Buredos viaje de fin de semana

Burdeos, la ciudad del vino.

Tal vez sea la primavera la estación del año ideal para visitar la región de Aquitania pero hay escapadas que se disfrutan mucho más cuando se realizan fuera de temporada, cuando hay menos gente, sin colas, sin necesidad de reservar mesa con meses de antelación y cuando los hoteles con encanto tiene precios mucho más accesibles.

Burdeos es una de esas escapadas perfectas para un puente de tres o cuatro días. Al atractivo de formar parte del exclusivo club de ciudades Patrimonio mundial de la Unesco, se le añade  «La Ciudad del Vino» y por si fuese poco, Burdeos fue elegida la mejor ciudad para viajar en el 2017 según la prestigiosa Lonely Planet.

Es una ciudad accesible y cómoda, con unos 240.000 habitantes que tiene precioso casco histórico de 150 hectáreas, llenas de plazas y calles con casas y monumentos llenos de encanto.

En este artículo me gustaría hablaros de la ciudad del vino y de dos interesantes excursiones por los alrededores de Burdeos, además de una mini guía de dos días en la ciudad, pero el valle de Loira es realmente espectacular por ello os recomiendo que leáis el artículo que publicaremos la semana que viene sobre los Catillos del valle de Loira, que sin duda alguna completarán el viaje perfecto para el puente de la Cosntitución, si la climatología lo permite claro.

Centrándonos ya en la ciudad, algo que posiblemente no encuentres en las recomendaciones turísticas es el barrio de Chartrons, un lugar característico y alejado del centro turístico, allí, en Rue Notre Dame encontrarás además de elegantes tiendas de antigüedades y decoración, exquisitos bares de vinos.

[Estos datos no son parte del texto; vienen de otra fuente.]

(** The first loop of [TrimSpace]: [inl start] when it ends at an ASCII
    byte that is no space (or at the end), [inr start] when it meets a
    byte [>= RuneSelf] and falls back to [TrimFunc]. *)
Fixpoint trimStart (fuel : nat) (s : string) (start : Z) : Z + Z :=
  match fuel with
  | O => inl start
  | S k =>
    if len s <=? start then inl start else
    let c := byteAt s start in
    if utf8.RuneSelf <=? c then inr start
    else if negb (asciiSpace c) then inl start
    else trimStart k s (start + 1)
  end.

(** The second loop, [for ; stop > start; stop--]. *)
Fixpoint trimStop (fuel : nat) (s : string) (start stop : Z) : Z + Z :=
  match fuel with
  | O => inl stop
  | S k =>
    if stop <=? start then inl stop else
    let c := byteAt s (stop - 1) in
    if utf8.RuneSelf <=? c then inr stop
    else if negb (asciiSpace c) then inl stop
    else trimStop k s start (stop - 1)
  end.

(** [TrimSpace(s)] *)
Definition TrimSpace (s : string) : string :=
  match trimStart (S (String.length s)) s 0 with
  | inr start => TrimFunc (slice s start (len s)) unicode.IsSpace
  | inl start =>
    match trimStop (S (String.length s)) s start (len s) with
    | inr stop => TrimRightFunc (slice s start stop) unicode.IsSpace
    | inl stop => slice s start stop
    end
  end.

End strings.

(* ===================================================================== *)
(** ** Package base58 (github.com/mr-tron/base58) *)
(* ===================================================================== *)

Module base58.

(** [BTCAlphabet] *)
Definition alphabet : string :=
  "123456789ABCDEFGHJKLMNPQRSTUVWXYZabcdefghijkmnopqrstuvwxyz".

(** [alphabet.encode[d]] *)
Definition encodeDigit (d : Z) : ascii :=
  match String.get (Z.to_nat d) alphabet with
  | Some c => c
  | None => "1"%char
  end.

(** The number of leading zero bytes of the input ([zcount]). *)
Fixpoint zcount (bin : list byte) : nat :=
  match bin with
  | x00 :: bin' => S (zcount bin')
  | _ => O
  end.

(** The digits of a left-over carry, least significant first. *)
Fixpoint carryDigits (fuel : nat) (carry : Z) : list Z :=
  match fuel with
  | O => []
  | S k =>
    if carry =? 0 then []
    else (carry mod 58) :: carryDigits k (carry / 58)
  end.

(** One round of the outer loop of [FastBase58EncodingAlphabet]: the
    base-58 digits written so far (least significant first, the buffer
    [out] read from its end) are multiplied by 256 and the byte is added;
    [carry] is a [uint32]. *)
Fixpoint mulAdd (digits : list Z) (carry : Z) : list Z :=
  match digits with
  | [] => carryDigits 32 carry
  | d :: digits' =>
    let carry := (carry + 256 * d) mod 2 ^ 32 in
    (carry mod 58) :: mulAdd digits' (carry / 58)
  end.

Definition digitsOf (bin : list byte) : list Z :=
  fold_left (fun digits b => mulAdd digits (Z.of_N (Byte.to_N b))) bin [].

Fixpoint charsToString (cs : list ascii) : string :=
  match cs with
  | [] => EmptyString
  | c :: cs' => String c (charsToString cs')
  end.

(** [Encode(bin)]: one ['1'] per leading zero byte, then the base-58
    digits of the number, most significant first. *)
Definition Encode (bin : list byte) : string :=
  charsToString
    (repeat (encodeDigit 0) (zcount bin) ++
     map encodeDigit (rev (digitsOf bin))).

End base58.

(* ===================================================================== *)
(** ** Package types (github.com/blocto/solana-go-sdk/types) *)
(* ===================================================================== *)

Module types.

(** An [Account]: the 32-byte public key and the 64-byte ed25519 private
    key.  [NewAccount()] draws one from the system's random source; the
    model takes each drawn account from the environment. *)
Record Account := mkAccount {
  PublicKey : list byte;
  PrivateKey : list byte
}.

End types.

(* ===================================================================== *)
(** ** main.go: data *)
(* ===================================================================== *)

(** [type Keypair struct { Priv string; Pub string }] *)
Record Keypair := mkKeypair {
  Priv : string;
  Pub : string
}.

(** [Keypair{}] *)
Definition zeroKeypair : Keypair := mkKeypair "" "".

(** What [ctx.Err()] returns once [ctx.Done()] is closed. *)
Inductive ctxError := Canceled | DeadlineExceeded.

(** Values of Go's [error] that the program meets: the error of a
    context, or an error reported by the gorm session. *)
Inductive error :=
| ContextError (e : ctxError)
| StoreError (msg : string).

(** [type TokenKey struct]; [CreatedAt] as a time stamp. *)
Record TokenKey := mkTokenKey {
  ID : string;
  PrivateKey : string;
  PublicKey : string;
  IsPicked : bool;
  CreatedAt : Z
}.

(* ===================================================================== *)
(** ** main.go: generateVanityKeypair *)
(* ===================================================================== *)

Module Search.

(** Where a [worker] goroutine stands. *)
Inductive wpc :=
| WSelect                (* line 52: at the [select] *)
| WSample                (* line 56: [default] taken, before [NewAccount] *)
| WSend (kp : Keypair)   (* line 59: at [found <- Keypair{...}] *)
| WDone.                 (* returned *)

(** Where the goroutine that runs the function body stands. *)
Inductive mpc :=
| MEntry                                    (* line 47 *)
| MSpawn (i : Z)                            (* line 69: loop test *)
| MSelect                                   (* line 73 *)
| MReturn (kp : Keypair) (err : option error).

(** One call of [generateVanityKeypair(ctx, suffix, workers)]. *)
Record call := mkCall {
  suffix : string;           (* the variable [suffix] *)
  ctxErr : option ctxError;  (* [Some] once [ctx.Done()] is closed *)
  found : list Keypair;      (* buffer of the channel [found] *)
  pool : list wpc;           (* the goroutines started by [go worker()] *)
  caller : mpc;
  draws : nat                (* calls of [types.NewAccount] so far *)
}.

Pero si imprescindible es visitar Burdeos no menos lo es visitar “La Cité du Vin” que a pesar de su juventud,  ya se ha convertido en un imprescindible lugar de peregrinaje para los amantes del vino. Al llegar sorprende su elegante silueta de curiosas curvas y originales tonalidades, que cambian según la luz del día,
Es un moderno complejo arquitectónico donde el visitante se sumerge en la cultura del vino desde todos los puntos de vista.
Además de visitas guiadas hay programados talleres, cursos, catas y exposiciones de arte.

En esta moderna catedral del vino de 14.000 metros cuadrados, encontramos gran cantidad de sorpresas como un mirador panorámico, de 360º, llamado “Le Belvedere”, cuyo techo está decorado con una gigantesca lámpara compuesta por miles de botellas de vidrio, aunque las mayores sorpresas son las que afectan a los sentidos del gusto y el olfato.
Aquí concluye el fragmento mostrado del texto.